College professor-turned-scripter Dorothy Marcic has culled selections from a century of top tunes to underscore her concept that the evolving history of the 20th century American woman has been chronicled in the popular music of the day. Helmer Peter J. Loewy guides a talented four-woman ensemble through Marcic’s often-meandering tuner history lesson.
Narrating chores are handled mostly by Marcic stand-in Susan Carr George, who utilizes the professor’s Wisconsin-rooted maternal lineage, from her grandmother through her own three daughters, interpolating her stories through 80-plus melodies, including “Bird in a Gilded Cage” (1900), “Over There” (WWI), “Can’t Help Lovin’ That Man of Mine” (’20s), “I Wanna Be Loved by You” (’30s), “Boogie Woogie Bugle Boy” (’40s), “Tammy’s in Love” (’50s), “Piece of My Heart” (’60s), “At Seventeen” (’70s), “Material Girl” (’80s) and “What’s Love Got to Do With It” (’90s).
What’s lacking is a clear emotional connection between the historical narrative and the songs, which are too often heard in musical slivers. George is a vivacious storyteller, but Marcic’s genealogy more often intrudes on the true strength of this historical tuner: the songs and the standout vocal abilities of the four ladies onstage.
When given the vocal spotlight, George displays both her vocal and hoofer prowess with a Marilyn Monroe-esque “Diamonds Are a Girl’s Best Friend” and a sultry “Whatever Lola Wants” (economically staged by Lee Martino). However, the true showstopper of the first act is Alet Taylor’s hilarious, scenery-spewing outing on Vickie Carr’s 1960s anthem to co-dependency, “It Must Be Him.”

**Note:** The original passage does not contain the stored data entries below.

(** A job's memory goes back where it came from: after a job has acquired a
    slice, a release by another job is refused and leaves the memory ledger
    alone, and its own release succeeds, restores the ledger's live claims,
    destroys the resource and leaves the allocator's mutex free. *)
Theorem job_slice_roundtrip size kind job st st2 s :
  cinv st -> no_wrap st -> has_memory_manager st -> mutex_known 0 st ->
  layout_ok L -> mem_wf (mem st) -> (forall cl, MemMgr.live (mem st) cl -> 0 < c_size cl) -> is_u64 size -> 0 < size ->
  job_memory_try_acquire_local c size kind job st = Some (st2, Done s) -> s_owned s = true ->
  (forall job', job' <> job ->
     exists st3, job_memory_try_release c (s_resource_id s) job' st2 = Some (st3, Done false) /\ mem st3 = mem st2) /\
  exists st3, job_memory_try_release c (s_resource_id s) job st2 = Some (st3, Done true) /\
    (forall cl, MemMgr.live (mem st3) cl <-> MemMgr.live (mem st) cl) /\
    (forall m n, k_invoke (k st3) (s_resource_id s) m n = None) /\ m_locked (allocator st3) = false.
Proof.
  intros Hinv Hw Hmm Hk HLo Hwf Hne Hsz Hpos Hacq Hown.
  destruct (m_locked (allocator st)) eqn:Hl.
  { exfalso. destruct (allocator_refuse job st Hinv Hk Hl) as (st' & E & _).
    unfold job_memory_try_acquire_local, mbind, M_bind in Hacq.
    rewrite (try_lock_served job st st' 0 E) in Hacq. discriminate Hacq. }
  destruct (acquire_runs size kind job st Hinv Hw Hmm Hk Hl)
    as (st0 & st1 & st2' & ok & r & b & Hok & Hinv0 & Hw0 & Hmem0 & Hmm0 & E & Hinv2 & Hf & Hal & Hk2 & Hrun).
  rewrite Hrun in Hacq. injection Hacq as -> <-. cbn [s_owned s_resource_id] in *.
  apply negb_true_iff, Z.eqb_neq in Hown. rewrite (Hok Hown) in E.
  destruct (allocate_slice_ok L other _ _ _ _ _ _ _ _ _ Hinv0 Hw0 Hmm0 Hown E) as (Hm & Hmm1 & Hn & Hp).
  rewrite Hmem0 in Hm. destruct Hf as (Hfk & Hfm & Hfmm & Hfr & _ & _ & Hfi & _).
  assert (forall j, has_memory_manager (taken j st2) /\
    names (k (taken j st2)) r (OResource (Z.to_nat (g_resource_storage_next st0))) /\
    peek other r (taken j st2) = peek other r st1) as Hst.
  { intros j. unfold has_memory_manager. cbn. rewrite Hfk, Hfmm. split_and!; [done|done|by apply peek_ext]. }
  rewrite Hp in Hst. split.
  - intros job' Hj. destruct (Hst job') as (Hmm' & Hn' & Hp').
    pose proof (release_slice_cases L other r job' (taken job' st2) _ _ Hmm' Hn' Hp' eq_refl) as Hrel.
    cbn [i_reserved_by] in Hrel. rewrite (proj2 (Z.eqb_neq job job')) in Hrel by done. cbn [negb] in Hrel.
    destruct (release_runs job' r st2 _ 0 Hinv2 Hk2 Hal Hrel eq_refl eq_refl) as (st3 & -> & Hf3 & _).
    exists st3. split; [done|]. by destruct Hf3 as (_ & -> & _).
  - destruct (Hst job) as (Hmm' & Hn' & Hp').
    assert (mem (taken job st2) = mem st1) as Hm' by done.
    pose proof (release_allocated L other r job (taken job st2) _ _ (mem st) size kind Hmm' Hn' Hp' eq_refl eq_refl
      HLo Hwf Hne Hsz Hpos) as Hrel. rewrite Hm' in Hrel. specialize (Hrel Hm).
    destruct (handle_release_slice L other [r; job] 24 (taken job st2)) as [st4 a] eqn:E4.
    destruct Hrel as (-> & Hlive & Hgone & Hms & Hmh).
    destruct (release_runs job r st2 st4 1 Hinv2 Hk2 Hal E4 Hms Hmh) as (st3 & -> & Hf3 & Hal3).
    exists st3. destruct Hf3 as (Hk3 & Hm3 & _). rewrite Hk3, Hm3. done.
Qed.
End slices.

Wending its way through the show’s storyline is the history of women’s civil rights. A highlight is the touching chronicle of Rosa Parks by Nraca, who also provides deeply moving vocals on Billie Holiday’s “God Bless the Child” and the Gloria Gaynor hit “I Will Survive.”
Jackie Seiden capably performs a broad range of fare, offering captivating vocals on Betty Boop’s “I Wanna Be Loved by You,” “As Long as He Needs Me,” “The Greatest Love of All,” and a telling rendering of “Sweet Talkin’ Guy,” highlighted by projections of such historically suspect men folk as O.J. Simpson, Bill Clinton and Richard Nixon.
“Respect: The Girl Em-Powered Musical” offers a tuneful reminder of the power and relevance of popular music throughout history. But if it’s to move on to Off Broadway contention, it would benefit from some judicious narrative trimming, allowing the storyline to more seamlessly flow into the representative songs.
The show would also profit from an upsurge in orchestration. Music director Jim Vukovich is a more-than-capable accompanist, but his single acoustic piano could use some sound reinforcement to properly uplift the vocal output of four power-lunged thrushes.